The Liturgy of St. John Chrysostom for Chorus, Opus 31, is one of two major, unaccompanied choral creations of the Russian romantic composer, pianist and conductor Sergey Rachmaninov (1873-1943, sometimes written as Sergei Rachmaninoff). The work, which Rachmaninov composed in 1910, contains 20 movements. When it debuted that year, authority figures in the Russian Orthodoxy found it too modern, hampering the work from gaining much recognition.
John Chrysostom (347-407 AD) was Archbishop of Constantinople and one of a group of early leaders who developed Christianity’s liturgical basis. Numerous churches honoured him as a saint after his death. In addition to preaching and public speaking, he was famous for condemning the misuse of authority. It would be interesting to see how Chrysostom would address some of the systemic abuses that churches have been implicated in through history, such as the running of Canada’s Indian Residential Schools system.
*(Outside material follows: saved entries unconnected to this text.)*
(* ===== verification/SupportFabric.v ===== *)
(** * Stores that support each other

    Any number of stores, each with its [SupportManager] and its clock, and every
    message that was ever sent: the network loses, delays, reorders and duplicates.
    A store handles what it receives, runs its loop, fails writes and commits (except
    writes into the batch for received messages, see [case_ok]), crashes at any
    point between two operations, and restarts from its disk. The clock is what
    Clock.v proves of it: a reading is later than every earlier one, and after a
    restart later than what onRestart waits for.

    [fabric_inv] holds in every reachable state. From it, what the interface
    [Fabric] promises: support that a store believes to have is provided, until the
    supporter's clock reaches its expiration. *)

From S2P Require Import Prelude Hlc StoreLiveness SupportBatch.

(** ** Steps *)

Record store : Type := mkStore { st_sm : SupportManager; st_clock : Timestamp }.

Record fabric : Type := mkFabric { fb_stores : gmap StoreIdent store; fb_net : list LivenessMessage }.

Definition empty_disk : Disk := mkDisk zero_RequesterMeta zero_SupporterMeta ∅.

(** The store [id] runs onRestart on [disk]: [t] is a reading of the clock after
    UpdateAndCheckMaxOffset and SleepUntil, [now] the one onRestart makes. *)
Definition restarted (id : StoreIdent) (disk : Disk) (t : Timestamp) (st : store) : Prop :=
  exists options,
    0 <= LivenessInterval options /\ MaxEpoch (dk_RequesterMeta disk) < MaxInt64 /\
    ts_le zero_ts t /\ ts_le (MaxWithdrawn (dk_SupporterMeta disk)) t /\
    ts_le (MaxRequested (dk_RequesterMeta disk)) t /\ ts_lt t (st_clock st) /\
    onRestart (NewSupportManager id disk options) true true (st_clock st) None = Ret (st_sm st, true).

(** The clock after a case of the loop. *)
Definition case_clock (c : loop_case) (clock : Timestamp) : Timestamp :=
  match c with HeartbeatTick _ now _ | SupportExpiryTick now _ => now | _ => clock end.

(** Readings of the clock are new, the timestamps and epochs do not overflow, and a
    batch takes its writes (it may fail to commit). *)
Definition case_ok (st : store) (c : loop_case) : Prop :=
  match c with
  | HeartbeatTick _ now _ =>
    ts_lt (st_clock st) now /\ Timestamp_valid now /\ WallTime now + LivenessInterval (sm_options (st_sm st)) <= MaxInt64
  | SupportExpiryTick now _ =>
    ts_lt (st_clock st) now /\
    map_Forall (fun _ ss => ss_Epoch ss < MaxInt64) (supportFor (ssh_state (sm_supporter (st_sm st))))
  | IdleSupportFromTick => True
  | ReceiveQueueSig n1 n2 _ => n1 = None /\ n2 = None
  end.

(** As [case_ok], except that a write to the batch of the received messages may fail. *)
Definition case_any (st : store) (c : loop_case) : Prop :=
  match c with ReceiveQueueSig _ _ _ => True | _ => case_ok st c end.

Definition with_store (f : fabric) (id : StoreIdent) (st : store) (out : list LivenessMessage) : fabric :=
  mkFabric (<[id := st]> (fb_stores f)) (out ++ fb_net f).

(** The steps of the stores; [ok] restricts the cases of the loop. *)
Inductive fabric_step_with (ok : store -> loop_case -> Prop) (f : fabric) : fabric -> Prop :=
| fs_HandleMessage id st m :
    fb_stores f !! id = Some st -> m ∈ fb_net f -> lm_To m = id ->
    fabric_step_with ok f (with_store f id (mkStore (HandleMessage (st_sm st) m) (st_clock st)) [])
| fs_SupportFrom id st id' :
    fb_stores f !! id = Some st ->
    fabric_step_with ok f (with_store f id (mkStore (fst (SupportFrom (st_sm st) id')) (st_clock st)) [])
| fs_clock id st t :
    fb_stores f !! id = Some st -> ts_le (st_clock st) t ->
    fabric_step_with ok f (with_store f id (mkStore (st_sm st) t) [])
| fs_loop id st c sm out :
    fb_stores f !! id = Some st -> ok st c -> startLoop_body (st_sm st) c = Ret (sm, out) ->
    fabric_step_with ok f (with_store f id (mkStore sm (case_clock c (st_clock st))) out)
| fs_restart id st t st' :
    fb_stores f !! id = Some st -> restarted id (sm_engine (st_sm st)) t st' ->
    fabric_step_with ok f (with_store f id st' []).

Arguments fs_HandleMessage {ok} f.
Arguments fs_SupportFrom {ok} f.
Arguments fs_clock {ok} f.
Arguments fs_loop {ok} f.
Arguments fs_restart {ok} f.

Abbreviation fabric_step := (fabric_step_with case_ok).

Definition fabric_init (f : fabric) : Prop :=
  fb_net f = [] /\ map_Forall (fun id st => exists t, restarted id empty_disk t st) (fb_stores f).

Abbreviation HB A B e x := (mkLivenessMessage MsgHeartbeat A B e x).
Abbreviation RESP B A e x := (mkLivenessMessage MsgHeartbeatResp B A e x).

(** ** The invariant *)

Abbreviation network := (list LivenessMessage).

(** Where the support ([e], [x]) of [B] for [A] comes from: a heartbeat, or the
    withdrawal of support that came from one. *)
Definition justify (net : network) (A B : StoreIdent) (e : Z) (x : Timestamp) : Prop :=
  if decide (x = zero_ts) then exists y, HB A B (e - 1) y ∈ net else HB A B e x ∈ net.

(** [B] keeps the promise ([e], [x]): it supports [A] as promised, or it withdrew
    after [x], or [A] itself went on to a later epoch. *)
Definition kept (net : network) (A B : StoreIdent) (w : Timestamp) (ss : SupportState) (e : Z) (x : Timestamp) : Prop :=
  (ss_Epoch ss = e /\ ts_le x (ss_Expiration ss)) \/
  (e < ss_Epoch ss /\ (ts_le x w \/ exists e' y, e < e' /\ HB A B e' y ∈ net)).

Record supporter_ok (net : network) (B : StoreIdent) (s : supporterState) : Prop := mkSupporterOk {
  so_justify : forall A ss, supportFor s !! A = Some ss -> justify net A B (ss_Epoch ss) (ss_Expiration ss);
  so_kept : forall A e x, RESP B A e x ∈ net -> x <> zero_ts ->
    exists ss, supportFor s !! A = Some ss /\ kept net A B (MaxWithdrawn (s_meta s)) ss e x
}.

Record requester_ok (net : network) (A : StoreIdent) (meta : RequesterMeta) (from : gmap StoreIdent SupportState) : Prop :=
  mkRequesterOk {
  ro_epoch : 1 <= MaxEpoch meta;
  ro_heartbeat : forall B e x, HB A B e x ∈ net -> e <= MaxEpoch meta /\ ts_le x (MaxRequested meta);
  ro_heartbeat_from : forall B e x ss, HB A B e x ∈ net -> from !! B = Some ss -> e <= ss_Epoch ss;
  ro_from : forall B ss, from !! B = Some ss ->
    ss_Target ss = B /\ 1 <= ss_Epoch ss <= MaxEpoch meta /\
    (ss_Expiration ss <> zero_ts -> RESP B A (ss_Epoch ss) (ss_Expiration ss) ∈ net)
}.

Record net_ok (net : network) : Prop := mkNetOk {
  no_heartbeat : forall A B e x, HB A B e x ∈ net -> 1 <= e /\ ts_lt zero_ts x;
  no_mono : forall A B e1 x1 e2 x2, HB A B e1 x1 ∈ net -> HB A B e2 x2 ∈ net -> e1 < e2 -> ts_lt x1 x2;
  no_response : forall A B e x, RESP B A e x ∈ net -> justify net A B e x
}.

(** What the supporter finds after a restart. *)
Definition on_disk (disk : Disk) : supporterState := mkSupporterState (dk_SupporterMeta disk) (dk_supportFor disk).

(** Support that is provided is on disk. *)
Definition durable (s d : supporterState) : Prop :=
  forall A ss, supportFor s !! A = Some ss -> ss_Expiration ss <> zero_ts ->
    exists ss', supportFor d !! A = Some ss' /\ ss_Epoch ss' = ss_Epoch ss /\ ss_Expiration ss' = ss_Expiration ss.

(** The states of the stores it knows, as the requester sees them. *)
Definition from (rsh : requesterStateHandler) : gmap StoreIdent SupportState := state <$> supportFrom (rsh_state rsh).

(** [interval] after [t]. *)
Definition ahead (t : Timestamp) (interval : Z) : Timestamp := mkTimestamp (WallTime t + interval) (Logical t).

Record requester_side (net : network) (id : StoreIdent) (rsh : requesterStateHandler) (disk : RequesterMeta) (interval : Z)
    (clock : Timestamp) : Prop := mkRequesterSide {
  rs_update : rsh_update rsh = None \/ rsh_update rsh = Some rsfu_reset;
  rs_ok : requester_ok net id (r_meta (rsh_state rsh)) (from rsh);
  rs_disk : disk = r_meta (rsh_state rsh);
  rs_requested : ts_le (MaxRequested disk) (ahead clock interval);
  rs_interval : 0 <= interval
}.

Record supporter_side (net : network) (id : StoreIdent) (ssh : supporterStateHandler) (disk : supporterState)
    (clock : Timestamp) : Prop := mkSupporterSide {
  ss_update : ssh_update ssh = None \/ ssh_update ssh = Some ssfu_reset;
  ss_keyed : keyed (supportFor (ssh_state ssh));
  ss_ok : supporter_ok net id (ssh_state ssh);
  ss_disk : supporter_ok net id disk;
  ss_durable : durable (ssh_state ssh) disk;
  ss_withdrawn : ts_le (MaxWithdrawn (s_meta (ssh_state ssh))) clock;
  ss_disk_withdrawn : ts_le (MaxWithdrawn (s_meta disk)) (MaxWithdrawn (s_meta (ssh_state ssh)))
}.

Record store_ok (net : network) (id : StoreIdent) (st : store) : Prop := mkStoreOk {
  sk_id : sm_storeID (st_sm st) = id;
  sk_queue : Forall (fun m => m ∈ net /\ lm_To m = id) (sm_receiveQueue (st_sm st));
  sk_requester : requester_side net id (sm_requester (st_sm st)) (dk_RequesterMeta (sm_engine (st_sm st)))
    (LivenessInterval (sm_options (st_sm st))) (st_clock st);
  sk_supporter : supporter_side net id (sm_supporter (st_sm st)) (on_disk (sm_engine (st_sm st))) (st_clock st);
  sk_clock : ts_le zero_ts (st_clock st)
}.

Definition fabric_inv (f : fabric) : Prop :=
  net_ok (fb_net f) /\ map_Forall (store_ok (fb_net f)) (fb_stores f).

(** ** What the operations do to the parts of a store *)

Lemma net_cons (m : LivenessMessage) net : net ⊆ m :: net.
Proof. intros x. by right. Qed.

Lemma net_app (out net : network) : net ⊆ out ++ net.
Proof. intros x. rewrite elem_of_app. tauto. Qed.

Lemma justify_grow net net' A B e x : net ⊆ net' -> justify net A B e x -> justify net' A B e x.
Proof. unfold justify. intros H. case_decide; [intros [y Hy]; exists y|]; auto. Qed.

Lemma kept_grow net net' A B w ss e x : net ⊆ net' -> kept net A B w ss e x -> kept net' A B w ss e x.
Proof.
  intros H [K|[He [K|(e' & y & He' & K)]]]; [by left|right; by auto|].
  right. split; [done|]. right. exists e', y. auto.
Qed.

Lemma supporter_ok_grow net net' B s :
  net ⊆ net' -> (forall A e x, RESP B A e x ∈ net' -> RESP B A e x ∈ net) ->
  supporter_ok net B s -> supporter_ok net' B s.
Proof.
  intros Hn Hr [Hj Hk]. split.
  - intros A ss H. eapply justify_grow; [done|by apply Hj].
  - intros A e x H Hx. destruct (Hk A e x) as (ss & Hss & K); [by apply Hr|done|].
    exists ss. split; [done|]. by eapply kept_grow.
Qed.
The twelfth movement of Opus 31, “We sing to Thee,” is a piece I like for its slow, soft, contemplative quality, compared to some other parts that are heavy and dramatic. The rendition I’ve chosen seems to have been recorded even lower in volume than different versions, and, for me, this makes it even more attractive and inviting.
“We sing to Thee” comes from a 1993 recording of Valery Polyansky conducting the Russian State Symphony Capella.
Now you know a little about why this is My Song of the Day for Today. Thanks for joining me here, and please enjoy.